• _Description of the task_: Would you restate, exactly as they appear, the lines from the one containing "(bot (tracked_world [short_nq] sample_orders false)) [];" through the end of the data below?

========================

(** C6 fails as stated: an alert that passes the gate with a stop type
    outside the three known ones makes [handle_webhook] raise [ValueError];
    it returns no response. *)
Lemma webhook_unknown_stop_type_raises :
  fst (handle_webhook sample_config
         (alert "ES" "Long" "Huge" es_price (JBool true)) fresh_world)
  = Raise ValueError
  /\ ~ (exists response,
          fst (handle_webhook sample_config
                 (alert "ES" "Long" "Huge" es_price (JBool true)) fresh_world)
          = Ok response).
Proof.
  assert (H : fst (handle_webhook sample_config
                     (alert "ES" "Long" "Huge" es_price (JBool true)) fresh_world)
              = Raise ValueError) by (vm_compute; reflexivity).
  split; [exact H |]. intros [response Hr]. rewrite H in Hr. discriminate.
Qed.



Lemma reconcile_clears_once_witness :
  (in_position (bot (tracked_world [] sample_orders false)) <> []
   /\ is_live (bot (tracked_world [] sample_orders false)) = true)
  /\ in_position
       (bot (snd (reconcile_pass (tracked_world [] sample_orders false)))) = []
  /\ sim_orders (ext (snd (reconcile_pass (tracked_world [] sample_orders false))))
     = [ {| po_id := 13; po_order_type := MARKET; po_status := FILLED |} ]
  /\ trace (snd (reconcile_pass (tracked_world [] sample_orders false)))
     = [Called CGetPositions; Called CGetLiveOrders;
        Called (CDeleteOrder 11); LogInfo (TCancelled 11);
        Called (CDeleteOrder 12); LogInfo (TCancelled 12);
        Sleep 1; Sleep 15].
Proof.
  split; [split; [discriminate | reflexivity] |].
  destruct (@reconcile_clears_once SimExternal
              (tracked_world [] sample_orders false)
              (ext (tracked_world [] sample_orders false)) sample_orders
              (ext (tracked_world [] sample_orders false))
              ltac:(discriminate) eq_refl eq_refl eq_refl
              (fun _ _ => eq_refl)) as (E & _ & _).
  rewrite E. repeat split.
Defined.

Lemma close_without_match_clears_witness :
  (is_live (bot (tracked_world [short_nq] sample_orders false)) = true
   /\ closable "Long" short_nq = false)
  /\ close_positions sample_config "Long" es_price
       (tracked_world [short_nq] sample_orders false)
     = (Ok tt,
        {| bot := set_in_position
                    (bot (tracked_world [short_nq] sample_orders false)) [];
           ext := ext (tracked_world [short_nq] sample_orders false);
           trace := [Called CGetPositions; Sleep 1] |}).
Proof.
  split; [split; reflexivity |].
  apply (close_without_match_clears sample_config "Long" es_price
           (tracked_world [short_nq] sample_orders false)
           (ps := [short_nq]) eq_refl eq_refl).
  intros pos [<- | []]. reflexivity.
Defined.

========================

• _Reply_:
                    (bot (tracked_world [short_nq] sample_orders false)) [];
           ext := ext (tracked_world [short_nq] sample_orders false);
           trace := [Called CGetPositions; Sleep 1] |}).
Proof.
  split; [split; reflexivity |].
  apply (close_without_match_clears sample_config "Long" es_price
           (tracked_world [short_nq] sample_orders false)
           (ps := [short_nq]) eq_refl eq_refl).
  intros pos [<- | []]. reflexivity.
Defined.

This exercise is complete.